No Centenário de Amália, uma Mulher da Cultura

Na amurada dum veleiro, na boca dum marinheiro, que estando triste cantava. Assim nasceu o fado, na versão poética de José Régio, mais uma de tantas outras, populares ou de aparato académico, todas elas tão exactas quanto improváveis. Talvez seja mais acertado dizer que o fado não nasceu, que o fado foi nascendo ao correr dos séculos: moço de bordo nos baldões das caravelas, proleta de ponta e mola, galego de carvoeiro, fidalgo afiambrado, vadio na meia-luz das tabuinhas… – até chegar, respeitável, a património da Humanidade.

Mas se o peditório para a genealogia do fado continua em aberto, no seu lugar cimeiro, inexpugnável, continua o nome de Amália: Amália, a voz do fado, por quem o tempo não passa, venha o centenário, venham novas edições, ela ressurge sempre como a maior, sempre melhor. Contra ventos e marés, Amália deu, como mais ninguém, para esse peditório de uma forma de cultura popular urbana, numa sociedade que, entre a reserva e a adesão entusiástica, nunca lhe passou ao lado.

Pela língua comum, pelos laços históricos e afectivos, pela óbvia existência de um público mais próximo e interessado, foi pelo Brasil que o fado saltou as suas fronteiras originais, no final da Segunda Guerra Mundial, com Amália como sua figura de proa. Fatal como é próprio do fado, o êxito internacional, ao abrir-lhe novos horizontes, trouxe-lhe outras responsabilidades, quer na arte quer nas relações sociais, sem esquecer as teias de um regime que já em 1940, como se deixasse a política à parte, buscara o melhor que havia no país (arquitectos, engenheiros, pintores, escultores…) para, na Exposição do Mundo Português, afirmar a grandeza do Império e levar a água ao moinho da sua propaganda.

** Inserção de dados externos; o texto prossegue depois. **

(* ===== verification/_CoqProject ===== *)
-Q . S2P
Prelude.v
JsMap.v
JsNumber.v
JsDate.v
BoundedQueue.v
RingBuffer.v
Backpressure.v
IngestionChannel.v
Delegation.v
SequenceManager.v
Prisma.v
JsString.v
Retry.v
Service.v
Async.v
Mutex.v
Parallel.v
Timers.v
Dispute.v
MultiSig.v
Timelock.v
CircuitBreaker.v
OrderBook.v
OrderSync.v
JsDecimal.v
JsDigits.v
JsValue.v
DepthCodec.v
DepthCache.v
BridgeVerify.v
BridgeQueue.v
BridgeFlow.v
BridgeAudit.v
GovernanceResult.v
OrderFill.v
VoterHistory.v
VotingPower.v
EventListener.v
PriceFilter.v
Serialization.v
Webhook.v
PriceReview.v
Lockdown.v
MarketSources.v
MarketRate.v
StellarProvider.v
StellarService.v
OrderFlow.v
JsRounding.v
FxConversion.v
MultiSigSubmission.v
WebhookBroadcaster.v
Notifications.v
AmmPools.v
AmmReserves.v
Watchdog.v
Ciphers.v
KycTypes.v
Kyc.v
RelayerKeys.v
EventBusConfig.v
EventBus.v
Compliance.v
AnchorWebhook.v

O equilíbrio nesse delicado fio da navalha, entre a fidelidade a um passado de origens populares e a permanente exposição pública que esse novo estatuto de estrela impunha, pôs-lhe à prova um jeito de que Amália soube valer-se para manter uma equidistância que não era fácil de gerir. Sirva de exemplo dessa dificuldade a pequena história de um dos serões que, em sua casa, Amália proporcionava a amigos, artistas e convidados, nos quais se incluíam por vezes convidados de entidades oficiais, mas não das suas relações pessoais. Eram os anos sessenta, já com a Guerra Colonial a marcar a vida política do país. Alain Oulman chamara-lhe a atenção para um guitarrista discreto, alheio ao circuito do fado, compositor e intérprete de outro mundo. Amália convidou-o então para num desses serões mostrar a sua arte. Carlos Paredes chegou, com a sua guitarra e a sua modéstia, que era também a firmeza das convicções por que penara já nas cadeias da PIDE, acusado de pertencer ao PCP. Foi assim que, ao chegar, Carlos Paredes se apercebeu de que o convidado especial dessa noite, para quem se iria exibir, era o jornalista Carlos Lacerda, empenhado defensor oficioso das políticas do governo de Salazar na imprensa brasileira, e que, a convite de tal governo, se deslocava a Lisboa com frequência. Não foi necessário entrar na sala, para Carlos Paredes informar Amália da sua recusa em participar numa festa com semelhante conviva, lamentar o equívoco e chamar um táxi. Amália não apreciou o gesto e reprovou-o, sem êxito. Mas nesse não! – o momento da grande recusa, il gran rifiuto de Kavafis, com que algum dia acabamos por nos confrontar – Carlos Paredes era mais livre do que Amália.

Nesses anos sessenta, mercê de um exigente padrão de bom gosto e qualidade imposto por Alain Oulman ao conteúdo musical e lírico do seu canto, Amália cede as tradicionais letras populares (de que era, aliás, excelente cultora) para abrir o fado à voz de poetas com a primazia de Camões. Era a grande recusa a uma tradição gasta e a abertura à cultura de um tempo novo, com a poesia e a música buscando outros caminhos.

A qualidade humana e artística de Amália pairou sempre acima dos propósitos de quem quis usá-la para fins alheios à sua arte e a ela própria. Fez o que tinha que fazer, ainda que à custa da incompreensão de alguns que, ao sopro de novos ventos, quiseram exigir-lhe contas que ela, em boa consciência, não tinha que dar. No centenário do seu nascimento a Seara Nova recorda Amália como símbolo de uma Cultura que, antes de património da Humanidade, é património do nosso Povo.